*** Block opens ***
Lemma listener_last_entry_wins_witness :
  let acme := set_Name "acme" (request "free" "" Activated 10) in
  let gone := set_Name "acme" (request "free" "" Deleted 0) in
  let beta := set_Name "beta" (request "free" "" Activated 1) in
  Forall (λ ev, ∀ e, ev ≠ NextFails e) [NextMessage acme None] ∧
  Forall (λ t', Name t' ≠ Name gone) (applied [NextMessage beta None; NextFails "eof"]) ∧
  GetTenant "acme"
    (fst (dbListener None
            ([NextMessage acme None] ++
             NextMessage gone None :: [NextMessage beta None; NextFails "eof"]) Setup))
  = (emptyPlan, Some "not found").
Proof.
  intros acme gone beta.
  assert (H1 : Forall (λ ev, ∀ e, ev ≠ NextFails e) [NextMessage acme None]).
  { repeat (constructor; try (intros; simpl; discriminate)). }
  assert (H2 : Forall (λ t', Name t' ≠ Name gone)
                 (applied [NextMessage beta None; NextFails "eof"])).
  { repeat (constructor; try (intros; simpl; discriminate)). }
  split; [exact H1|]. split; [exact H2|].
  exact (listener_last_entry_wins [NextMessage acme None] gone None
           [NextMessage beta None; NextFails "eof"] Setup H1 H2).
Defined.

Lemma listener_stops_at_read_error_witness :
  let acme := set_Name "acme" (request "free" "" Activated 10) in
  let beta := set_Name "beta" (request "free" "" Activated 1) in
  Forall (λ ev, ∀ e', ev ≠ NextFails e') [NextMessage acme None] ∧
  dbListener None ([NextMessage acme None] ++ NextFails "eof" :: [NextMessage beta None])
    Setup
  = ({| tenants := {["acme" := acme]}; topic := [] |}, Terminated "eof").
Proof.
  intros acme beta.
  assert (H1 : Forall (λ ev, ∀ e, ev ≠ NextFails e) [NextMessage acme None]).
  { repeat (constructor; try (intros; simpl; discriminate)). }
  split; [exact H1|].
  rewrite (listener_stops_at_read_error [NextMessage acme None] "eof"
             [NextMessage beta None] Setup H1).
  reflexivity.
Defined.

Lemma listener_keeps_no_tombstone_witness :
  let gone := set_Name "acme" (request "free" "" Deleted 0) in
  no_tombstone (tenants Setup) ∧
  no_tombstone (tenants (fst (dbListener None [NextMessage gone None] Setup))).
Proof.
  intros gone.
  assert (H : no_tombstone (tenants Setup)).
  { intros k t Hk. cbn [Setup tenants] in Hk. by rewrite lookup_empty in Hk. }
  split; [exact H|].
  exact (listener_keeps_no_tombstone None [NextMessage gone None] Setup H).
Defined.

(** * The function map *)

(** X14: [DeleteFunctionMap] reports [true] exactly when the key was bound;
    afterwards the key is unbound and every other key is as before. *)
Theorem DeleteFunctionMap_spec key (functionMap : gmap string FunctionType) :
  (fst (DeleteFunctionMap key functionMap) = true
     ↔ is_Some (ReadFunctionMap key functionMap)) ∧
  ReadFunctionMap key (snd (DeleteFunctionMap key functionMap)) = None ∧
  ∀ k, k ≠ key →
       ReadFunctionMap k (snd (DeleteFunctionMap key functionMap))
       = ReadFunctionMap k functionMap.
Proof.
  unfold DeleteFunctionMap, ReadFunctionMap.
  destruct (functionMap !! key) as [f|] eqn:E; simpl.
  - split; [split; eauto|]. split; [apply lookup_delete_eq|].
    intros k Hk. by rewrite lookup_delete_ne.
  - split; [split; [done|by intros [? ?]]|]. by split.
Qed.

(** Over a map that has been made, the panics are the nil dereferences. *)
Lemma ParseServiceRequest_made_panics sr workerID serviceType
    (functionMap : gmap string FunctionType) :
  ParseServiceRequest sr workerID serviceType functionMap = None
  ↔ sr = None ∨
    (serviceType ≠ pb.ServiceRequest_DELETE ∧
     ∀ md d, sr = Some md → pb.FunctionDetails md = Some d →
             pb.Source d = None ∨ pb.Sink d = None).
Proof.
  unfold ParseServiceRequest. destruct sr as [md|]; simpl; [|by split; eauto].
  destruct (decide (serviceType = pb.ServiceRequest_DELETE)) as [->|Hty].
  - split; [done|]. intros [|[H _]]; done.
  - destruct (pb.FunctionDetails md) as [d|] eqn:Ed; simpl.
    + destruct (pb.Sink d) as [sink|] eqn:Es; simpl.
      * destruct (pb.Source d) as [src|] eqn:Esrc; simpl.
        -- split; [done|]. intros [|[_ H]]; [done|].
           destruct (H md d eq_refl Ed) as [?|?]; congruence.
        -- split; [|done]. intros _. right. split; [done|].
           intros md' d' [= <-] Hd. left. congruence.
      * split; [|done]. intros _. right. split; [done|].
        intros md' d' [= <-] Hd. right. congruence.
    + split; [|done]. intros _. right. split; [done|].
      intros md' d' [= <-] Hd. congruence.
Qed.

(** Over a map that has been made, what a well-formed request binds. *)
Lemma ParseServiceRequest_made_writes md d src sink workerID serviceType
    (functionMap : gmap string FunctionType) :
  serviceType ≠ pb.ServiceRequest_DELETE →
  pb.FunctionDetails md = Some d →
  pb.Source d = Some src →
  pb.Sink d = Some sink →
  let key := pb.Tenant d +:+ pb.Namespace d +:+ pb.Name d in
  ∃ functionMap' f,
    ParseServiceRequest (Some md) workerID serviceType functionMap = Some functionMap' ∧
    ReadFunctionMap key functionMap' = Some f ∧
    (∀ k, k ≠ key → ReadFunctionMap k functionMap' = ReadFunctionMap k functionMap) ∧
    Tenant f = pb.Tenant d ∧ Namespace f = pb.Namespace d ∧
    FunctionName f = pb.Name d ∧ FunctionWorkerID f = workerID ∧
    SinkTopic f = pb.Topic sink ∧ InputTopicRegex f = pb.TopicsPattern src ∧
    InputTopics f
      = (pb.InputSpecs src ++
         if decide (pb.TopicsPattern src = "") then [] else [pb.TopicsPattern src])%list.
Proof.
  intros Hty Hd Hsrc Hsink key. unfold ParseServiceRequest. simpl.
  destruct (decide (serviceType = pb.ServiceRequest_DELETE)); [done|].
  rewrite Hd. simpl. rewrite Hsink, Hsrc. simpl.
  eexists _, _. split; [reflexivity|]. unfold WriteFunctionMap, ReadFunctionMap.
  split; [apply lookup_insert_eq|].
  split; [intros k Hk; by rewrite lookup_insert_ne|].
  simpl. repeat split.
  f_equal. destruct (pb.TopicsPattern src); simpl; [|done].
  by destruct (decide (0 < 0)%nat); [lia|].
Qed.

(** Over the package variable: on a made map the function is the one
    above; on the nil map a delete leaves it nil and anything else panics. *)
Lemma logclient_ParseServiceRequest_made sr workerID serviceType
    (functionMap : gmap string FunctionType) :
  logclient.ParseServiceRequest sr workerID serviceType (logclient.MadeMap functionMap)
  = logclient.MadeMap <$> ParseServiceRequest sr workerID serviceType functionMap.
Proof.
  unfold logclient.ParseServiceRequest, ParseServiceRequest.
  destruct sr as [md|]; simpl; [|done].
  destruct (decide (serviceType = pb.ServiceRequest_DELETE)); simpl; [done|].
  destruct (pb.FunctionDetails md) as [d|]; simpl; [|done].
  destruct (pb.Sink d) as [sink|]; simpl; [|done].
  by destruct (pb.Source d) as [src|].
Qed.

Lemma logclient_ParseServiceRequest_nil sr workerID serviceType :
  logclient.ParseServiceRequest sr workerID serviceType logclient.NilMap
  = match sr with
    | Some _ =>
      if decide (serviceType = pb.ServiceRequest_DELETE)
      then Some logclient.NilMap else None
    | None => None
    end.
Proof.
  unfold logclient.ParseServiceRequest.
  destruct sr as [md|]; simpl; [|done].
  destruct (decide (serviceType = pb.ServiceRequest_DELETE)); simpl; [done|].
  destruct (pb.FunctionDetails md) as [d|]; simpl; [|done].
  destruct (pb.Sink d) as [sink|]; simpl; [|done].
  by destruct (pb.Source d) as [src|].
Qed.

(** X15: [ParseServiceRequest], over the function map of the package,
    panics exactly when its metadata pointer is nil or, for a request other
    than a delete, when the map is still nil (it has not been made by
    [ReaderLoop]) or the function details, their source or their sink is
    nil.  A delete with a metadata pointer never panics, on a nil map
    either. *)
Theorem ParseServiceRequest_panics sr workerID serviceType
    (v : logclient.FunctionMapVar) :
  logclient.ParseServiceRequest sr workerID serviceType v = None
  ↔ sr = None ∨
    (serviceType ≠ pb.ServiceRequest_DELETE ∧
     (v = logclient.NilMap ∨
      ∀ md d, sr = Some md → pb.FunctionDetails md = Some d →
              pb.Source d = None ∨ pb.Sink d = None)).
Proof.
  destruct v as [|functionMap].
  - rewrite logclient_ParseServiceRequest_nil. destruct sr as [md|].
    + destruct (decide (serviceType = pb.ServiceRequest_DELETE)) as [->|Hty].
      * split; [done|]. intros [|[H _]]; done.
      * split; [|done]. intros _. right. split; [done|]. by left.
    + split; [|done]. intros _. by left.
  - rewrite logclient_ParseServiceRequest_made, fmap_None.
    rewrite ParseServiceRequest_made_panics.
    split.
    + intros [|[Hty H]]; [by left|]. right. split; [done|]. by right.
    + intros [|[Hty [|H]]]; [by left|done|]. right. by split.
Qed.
*** Block closes ***
▶ WHAT IS REQUIRED
Please copy the lines in the records above between the one holding "- split; [split; eauto|]." and the one holding "destruct (H md", inclusive, exactly and with no other line.

▶ ANSWER TO THIS PROBLEM
  - split; [split; eauto|]. split; [apply lookup_delete_eq|].
    intros k Hk. by rewrite lookup_delete_ne.
  - split; [split; [done|by intros [? ?]]|]. by split.
Qed.

(** Over a map that has been made, the panics are the nil dereferences. *)
Lemma ParseServiceRequest_made_panics sr workerID serviceType
    (functionMap : gmap string FunctionType) :
  ParseServiceRequest sr workerID serviceType functionMap = None
  ↔ sr = None ∨
    (serviceType ≠ pb.ServiceRequest_DELETE ∧
     ∀ md d, sr = Some md → pb.FunctionDetails md = Some d →
             pb.Source d = None ∨ pb.Sink d = None).
Proof.
  unfold ParseServiceRequest. destruct sr as [md|]; simpl; [|by split; eauto].
  destruct (decide (serviceType = pb.ServiceRequest_DELETE)) as [->|Hty].
  - split; [done|]. intros [|[H _]]; done.
  - destruct (pb.FunctionDetails md) as [d|] eqn:Ed; simpl.
    + destruct (pb.Sink d) as [sink|] eqn:Es; simpl.
      * destruct (pb.Source d) as [src|] eqn:Esrc; simpl.
        -- split; [done|]. intros [|[_ H]]; [done|].
           destruct (H md d eq_refl Ed) as [?|?]; congruence.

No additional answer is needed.